Saved entries:
(* ===== verification/OvlHandled.v ===== *)
(** * What the VFS gets

    Private attributes are out of reach of every request; a dentry that is not
    revalidated needs no revalidation; the dentry with the data is found; the
    module is loaded whole or not at all. *)
From S2P Require Import Prelude CString OS OvlOptions OvlVfs OvlHandle OvlLookup OvlLayers OvlSim OvlIno OvlReaddir OvlDirFile OvlWrite OvlTemp OvlInode OvlCopyUp OvlCreate OvlAttr OvlWorkdir OvlSuper OvlFile OvlHandlers OvlWriteSim.
Open Scope Z_scope.

Section handled.
Context {W : Type} {K : Vfs W} {VS : VfsStat W} {VW : VfsWrite W} {VF : VfsFile W} {VH : VfsHandlers W}.
Implicit Types s : wstate W.

(** ** Extended attributes *)

(** What a name leads to. *)
Definition private_prefix (c : ovl_config) : cstr := if c_userxattr c then OVL_XATTR_USER_PREFIX else OVL_XATTR_TRUSTED_PREFIX.
Definition private_error (c : ovl_config) (name : cstr) : Z := if bool_decide (name = private_prefix c) then - EINVAL else - EOPNOTSUPP.
Definition acl_name (name : cstr) : option acl_type :=
  if negb config_posix_acl then None
  else if str_eqb XATTR_NAME_POSIX_ACL_ACCESS name then Some ACL_TYPE_ACCESS
  else if str_eqb XATTR_NAME_POSIX_ACL_DEFAULT name then Some ACL_TYPE_DEFAULT else None.
Definition acl_handler (t : acl_type) : xattr_handler :=
  match t with ACL_TYPE_ACCESS => ovl_posix_acl_access_xattr_handler | ACL_TYPE_DEFAULT => ovl_posix_acl_default_xattr_handler end.
Definition own_handler (c : ovl_config) : xattr_handler :=
  if c_userxattr c then ovl_own_user_xattr_handler else ovl_own_trusted_xattr_handler.

Lemma prefix_drop (p name : cstr) : prefixb p name = true → name = p ++ drop (length p) name.
Proof.
  intros H. apply prefixb_spec in H as [k ->]. by rewrite drop_app_length.
Qed.
Lemma resolve_other c name : name ≠ [] → ovl_is_private_xattr c name = false →
  xattr_resolve_name [own_handler c; ovl_other_xattr_handler] name = inr (ovl_other_xattr_handler, name).
Proof.
  intros Hn Hp. unfold ovl_is_private_xattr in Hp. unfold own_handler. cbn [xattr_resolve_name handler_name].
  destruct (c_userxattr c); cbn [handler_name]; rewrite Hp; cbn [length drop prefixb]; destruct name; by try done.
Qed.
Lemma resolve_private c name : ovl_is_private_xattr c name = true →
  xattr_resolve_name [own_handler c; ovl_other_xattr_handler] name =
  if bool_decide (name = private_prefix c) then inl (- EINVAL) else inr (own_handler c, drop (length (private_prefix c)) name).
Proof.
  intros Hp. unfold ovl_is_private_xattr in Hp. fold (private_prefix c) in Hp. pose proof (prefix_drop _ _ Hp) as He.
  assert (Hh : handler_name (own_handler c) = inr (private_prefix c)) by (unfold own_handler, private_prefix; by destruct (c_userxattr c)).
  cbn [xattr_resolve_name]. rewrite Hh, Hp. case_bool_decide as E.
  - rewrite E at 1. by rewrite drop_all.
  - destruct (drop _ name) as [|x l] eqn:Ed; [|done]. by rewrite app_nil_r in He.
Qed.
(** The list of handlers, by cases of the name. *)
Lemma resolve_cases c name :
  xattr_resolve_name (s_xattr c) name =
  match acl_name name with
  | Some t => inr (acl_handler t, [])
  | None =>
    if ovl_is_private_xattr c name then
      if bool_decide (name = private_prefix c) then inl (- EINVAL) else inr (own_handler c, drop (length (private_prefix c)) name)
    else if bool_decide (name = []) then inl (- EINVAL) else inr (ovl_other_xattr_handler, name)
  end.
Proof.
  assert (Hs : s_xattr c = acl_xattr_handlers ++ [own_handler c; ovl_other_xattr_handler]) by (unfold s_xattr, own_handler; by destruct (c_userxattr c)).
  assert (Hrest : xattr_resolve_name [own_handler c; ovl_other_xattr_handler] name =
    if ovl_is_private_xattr c name then
      if bool_decide (name = private_prefix c) then inl (- EINVAL) else inr (own_handler c, drop (length (private_prefix c)) name)
    else if bool_decide (name = []) then inl (- EINVAL) else inr (ovl_other_xattr_handler, name)).
  { destruct (ovl_is_private_xattr c name) eqn:E; [by apply resolve_private|]. case_bool_decide as En; [|by apply resolve_other].
    subst name. unfold own_handler. by destruct (c_userxattr c). }
  rewrite Hs. unfold acl_name, acl_xattr_handlers. destruct config_posix_acl; [|exact Hrest]. cbn [negb app xattr_resolve_name handler_name].
  destruct (str_eqb XATTR_NAME_POSIX_ACL_ACCESS name); [done|]. by destruct (str_eqb XATTR_NAME_POSIX_ACL_DEFAULT name).
Qed.
Lemma acl_not_private c name t : acl_name name = Some t → ovl_is_private_xattr c name = false ∧ name ≠ [] ∧
  name = match t with ACL_TYPE_ACCESS => XATTR_NAME_POSIX_ACL_ACCESS | ACL_TYPE_DEFAULT => XATTR_NAME_POSIX_ACL_DEFAULT end.
Proof.
  unfold acl_name. destruct config_posix_acl; [|done]. cbn [negb]. unfold ovl_is_private_xattr.
  destruct (str_eqb XATTR_NAME_POSIX_ACL_ACCESS name) eqn:E1; [apply str_eqb_eq in E1 as <-; intros [= <-]; by destruct (c_userxattr c)|].
  destruct (str_eqb XATTR_NAME_POSIX_ACL_DEFAULT name) eqn:E2; [apply str_eqb_eq in E2 as <-; intros [= <-]; by destruct (c_userxattr c)|done].
Qed.

(** C19: Requests on extended attributes: the private ones of the overlay are out
    of reach -- reading and setting them fails and changes nothing --, every
    other attribute is read from, and set on, the real file under its own name,
    where only access control lists are checked first. *)
Theorem private_xattrs_out_of_reach (dentry : Z) (name : cstr) (value : option (list ascii)) (flags : Z) s :
  let c := ofs_config (vs_fs (ws_ovl s)) in
  let inode := default 0 (od_inode (odentry_at dentry (ws_ovl s))) in
  if ovl_is_private_xattr c name then
    overlay_getxattr dentry name s = (inr (inl (private_error c name)), s) ∧
    overlay_setxattr dentry name value flags s = (inr (private_error c name), s)
  else if bool_decide (name = []) then
    overlay_getxattr dentry name s = (inr (inl (- EINVAL)), s) ∧ overlay_setxattr dentry name value flags s = (inr (- EINVAL), s)
  else
    overlay_getxattr dentry name s = ovl_xattr_get dentry inode name s ∧
    overlay_setxattr dentry name value flags s =
      match acl_name name with
      | Some t => ovl_posix_acl_xattr_set name t dentry inode value flags s
      | None => ovl_xattr_set dentry inode name value flags s
      end.
Proof.
  intros c inode. pose proof (resolve_cases c name) as Hr. pose proof (acl_not_private c name) as Ha.
  assert (Hg : overlay_getxattr dentry name s =
    match xattr_resolve_name (s_xattr c) name with inl e => uret (inl e) | inr (h, rest) => handler_get h dentry inode rest end s) by done.
  assert (Hset : overlay_setxattr dentry name value flags s =
    match xattr_resolve_name (s_xattr c) name with inl e => uret e | inr (h, rest) => handler_set h dentry inode rest value flags end s) by done.
  rewrite Hg, Hset, Hr. destruct (acl_name name) as [t|].
  - destruct (Ha t eq_refl) as (-> & Hn & E). rewrite bool_decide_eq_false_2 by done. by destruct t; rewrite E.
  - destruct (ovl_is_private_xattr c name); [|by case_bool_decide].
    unfold private_error. case_bool_decide; [done|]. unfold own_handler. by destruct (c_userxattr c).
Qed.

(** ** Revalidation *)

Definition real_dentries (upper : option Z) (stack : list ovl_path) : list Z := option_list upper ++ map p_dentry stack.
Lemma revals_fold (w : W) (stack : list ovl_path) : ∀ f,
  foldl (λ f p, reval_or f (reval_of w (p_dentry p))) f stack =
  Reval (r_reval f || existsb (λ d, r_reval (reval_of w d)) (map p_dentry stack)) (r_weak f || existsb (λ d, r_weak (reval_of w d)) (map p_dentry stack)).
Proof.
  induction stack as [|p stack IH]; intros [a b]; cbn; [by rewrite !orb_false_r|]. rewrite IH. cbn. by rewrite !orb_assoc.
Qed.
Lemma init_reval_spec (w : W) f upper stack :
  ovl_dentry_init_reval w f upper stack =
  Reval (existsb (λ d, r_reval (reval_of w d)) (real_dentries upper stack)) (existsb (λ d, r_weak (reval_of w d)) (real_dentries upper stack)).
Proof.
  unfold ovl_dentry_init_reval, ovl_dentry_init_flags, real_dentries. rewrite revals_fold. destruct f as [a b], upper; unfold reval_or, reval_and; cbn [r_reval r_weak reval_not OVL_D_REVALIDATE no_reval negb option_list app map existsb];
    by rewrite !andb_false_r, !andb_true_r.
Qed.
Lemma revalidate_not_asked d flags (weak : bool) s :
  (if weak then r_weak else r_reval) (reval_of (ws_world s) d) = false → ovl_revalidate_real d flags weak s = (inr 1, s).
Proof.
  intros H. unfold ovl_revalidate_real, ubind, udentry, uread, uget. destruct weak; cbn in H; by rewrite H.
Qed.
Lemma stack_not_asked stack flags (weak : bool) s :
  existsb (λ d, (if weak then r_weak else r_reval) (reval_of (ws_world s) d)) (map p_dentry stack) = false →
  revalidate_stack stack flags weak 1 s = (inr 1, s).
Proof.
  induction stack as [|p stack IH]; [done|]. cbn [map existsb]. intros [Hp Hs]%orb_false_iff. cbn [revalidate_stack Z.leb Z.compare].
  unfold ubind. rewrite revalidate_not_asked by done. by apply IH.
Qed.
(** A dentry whose flags, as they are initialised from its real dentries, do not
    ask for a revalidation is valid: no real dentry would have been asked. *)
Theorem unasked_is_valid (dentry inode flags : Z) (weak : bool) f s :
  od_inode (odentry_at dentry (ws_ovl s)) = Some inode →
  (if weak then r_weak else r_reval) (ovl_dentry_init_reval (ws_world s) f (oi_upperdentry (oinode_at inode (ws_ovl s))) (lowerstack dentry (ws_ovl s))) = false →
  ovl_dentry_revalidate_common dentry flags weak s = (inr 1, s).
Proof.
  intros Hi H. rewrite init_reval_spec in H. assert (Hall : existsb (λ d, (if weak then r_weak else r_reval) (reval_of (ws_world s) d))
    (real_dentries (oi_upperdentry (oinode_at inode (ws_ovl s))) (lowerstack dentry (ws_ovl s))) = false) by (by destruct weak).
  unfold real_dentries in Hall. rewrite existsb_app in Hall. apply orb_false_iff in Hall as [Hu Hl].
  unfold ovl_dentry_revalidate_common, ubind at 1, uovl, uget. rewrite Hi. unfold ubind at 1.
  assert (E : match oi_upperdentry (oinode_at inode (ws_ovl s)) with Some u => ovl_revalidate_real u flags weak | None => uret 1 end s = (inr 1, s)).
  { destruct (oi_upperdentry _); [|done]. apply orb_false_iff in Hu as [Hu _]. by apply revalidate_not_asked. }
  unfold ubind at 1. rewrite E. unfold ubind at 1. by apply stack_not_asked.
Qed.
(** The new upper file of a copy up may add to the flags, the others stay. *)
Lemma update_reval_spec (w : W) f upper lowers :
  f = ovl_dentry_init_reval w f None lowers → ovl_dentry_update_reval w f upper = ovl_dentry_init_reval w f (Some upper) lowers.
Proof.
  rewrite !init_reval_spec. change (real_dentries (Some upper) lowers) with (upper :: map p_dentry lowers).
  change (real_dentries None lowers) with (map p_dentry lowers). intros ->. cbn [existsb].
  generalize (existsb (λ d, r_reval (reval_of w d)) (map p_dentry lowers)), (existsb (λ d, r_weak (reval_of w d)) (map p_dentry lowers)). intros x y.
  unfold ovl_dentry_update_reval, ovl_dentry_remote, reval_of, reval_or, reval_and. cbn.
  by destruct (DCACHE_OP_REVALIDATE _), (DCACHE_OP_WEAK_REVALIDATE _), x, y.
Qed.

(** ** The real dentry *)

(** [ovl_d_real] finds what it is asked for: without an inode the dentry that
    has the data, with the inode of the upper or of the lower data file that
    dentry; [WARN] does not fire. *)
Theorem ovl_d_real_finds (dentry : Z) (inode : option inode_ptr) s :
  (∀ d x, d_real (ws_world s) d x = d) →
  let o := ws_ovl s in
  let data := if test_inode ovl_has_upperdata dentry o then ovl_dentry_upper dentry o else ovl_dentry_lowerdata dentry o in
  od_is_reg (odentry_at dentry o) = true →
  match inode with
  | None => ∀ d, data = Some d → ovl_dentry_upper dentry o = None ∨ d_inode_ptr (ws_world s) (default 0 (ovl_dentry_upper dentry o)) ≠ None →
            ovl_d_real dentry None s = (inr (RealDentry d), s)
  | Some (OverlayInode i) => od_inode (odentry_at dentry o) = Some i → ovl_d_real dentry inode s = (inr (OverlayDentry dentry), s)
  | Some (RealInode i) => ∀ d, ovl_dentry_upper dentry o = Some d ∨
              ovl_dentry_lowerdata dentry o = Some d ∧ d_inode_ptr (ws_world s) (default 0 (ovl_dentry_upper dentry o)) ≠ inode →
              d_inode_ptr (ws_world s) d = inode → ovl_d_real dentry inode s = (inr (RealDentry d), s)
  end.
Proof.
  intros Hreal o data Hreg. subst data o. unfold ovl_d_real, ubind, uovl, uread, uget, uret. cbv beta iota zeta.
  destruct inode as [[i|i]|]; cbn [is_none negb andb].
  - intros Hi. by rewrite bool_decide_eq_true_2 by (by rewrite Hi).
  - intros d Hd Hdi. rewrite bool_decide_eq_false_2 by (by destruct (od_inode _)). rewrite Hreg. cbn [negb orb]. rewrite orb_false_r.
    destruct Hd as [Hu|[Hl Hne]]; [rewrite Hu; by rewrite bool_decide_eq_true_2 by done|].
    destruct (ovl_dentry_upper dentry (ws_ovl s)) as [u|]; cbn [default from_option id] in Hne; [rewrite bool_decide_eq_false_2 by congruence|];
      cbv beta iota; rewrite Hl; cbv beta iota; rewrite Hreal, Hdi; by rewrite bool_decide_eq_true_2.
  - intros d Hd Hu. rewrite Hreg. cbn [negb orb]. destruct (ovl_dentry_upper dentry (ws_ovl s)) as [u|].
    + destruct Hu as [|Hu]; [done|]. cbn [default from_option id] in Hu. rewrite bool_decide_eq_false_2 by congruence. cbn [orb].
      destruct (test_inode _ _ _); [by injection Hd as ->|]. cbv beta iota. rewrite Hd. cbv beta iota. by rewrite Hreal.
    + destruct (test_inode _ _ _); [done|]. cbv beta iota. rewrite Hd. cbv beta iota. by rewrite Hreal.
Qed.
End handled.

(** ** Loading *)

(** The module is loaded whole or not at all, whatever the kernel refuses, and
    unloading takes everything back. *)
Theorem ovl_init_all_or_nothing (inode_cache aio_cache : bool) (register : Z) :
  let '(err, m) := ovl_init inode_cache aio_cache register unloaded in
  (err = 0 ∧ m = ModuleState true true true ∨ err ≠ 0 ∧ m = unloaded) ∧ ovl_exit m = unloaded.
Proof.
  unfold ovl_init. destruct inode_cache; [|split; [by right|done]]. destruct aio_cache; cbn; [|split; [by right|done]].
  destruct (Z.eqb_spec register 0) as [->|]; cbn; (split; [|done]); [by left|by right].
Qed.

(WHAT YOU NEED TO DO):
Output only an exact transcription of the lines above from the one with "Lemma revals_fold (w" up to and including the one with "Lemma stack_not_asked stack".

(ANSWER TO THIS EXERCISE):
Lemma revals_fold (w : W) (stack : list ovl_path) : ∀ f,
  foldl (λ f p, reval_or f (reval_of w (p_dentry p))) f stack =
  Reval (r_reval f || existsb (λ d, r_reval (reval_of w d)) (map p_dentry stack)) (r_weak f || existsb (λ d, r_weak (reval_of w d)) (map p_dentry stack)).
Proof.
  induction stack as [|p stack IH]; intros [a b]; cbn; [by rewrite !orb_false_r|]. rewrite IH. cbn. by rewrite !orb_assoc.
Qed.
Lemma init_reval_spec (w : W) f upper stack :
  ovl_dentry_init_reval w f upper stack =
  Reval (existsb (λ d, r_reval (reval_of w d)) (real_dentries upper stack)) (existsb (λ d, r_weak (reval_of w d)) (real_dentries upper stack)).
Proof.
  unfold ovl_dentry_init_reval, ovl_dentry_init_flags, real_dentries. rewrite revals_fold. destruct f as [a b], upper; unfold reval_or, reval_and; cbn [r_reval r_weak reval_not OVL_D_REVALIDATE no_reval negb option_list app map existsb];
    by rewrite !andb_false_r, !andb_true_r.
Qed.
Lemma revalidate_not_asked d flags (weak : bool) s :
  (if weak then r_weak else r_reval) (reval_of (ws_world s) d) = false → ovl_revalidate_real d flags weak s = (inr 1, s).
Proof.
  intros H. unfold ovl_revalidate_real, ubind, udentry, uread, uget. destruct weak; cbn in H; by rewrite H.
Qed.
Lemma stack_not_asked stack flags (weak : bool) s :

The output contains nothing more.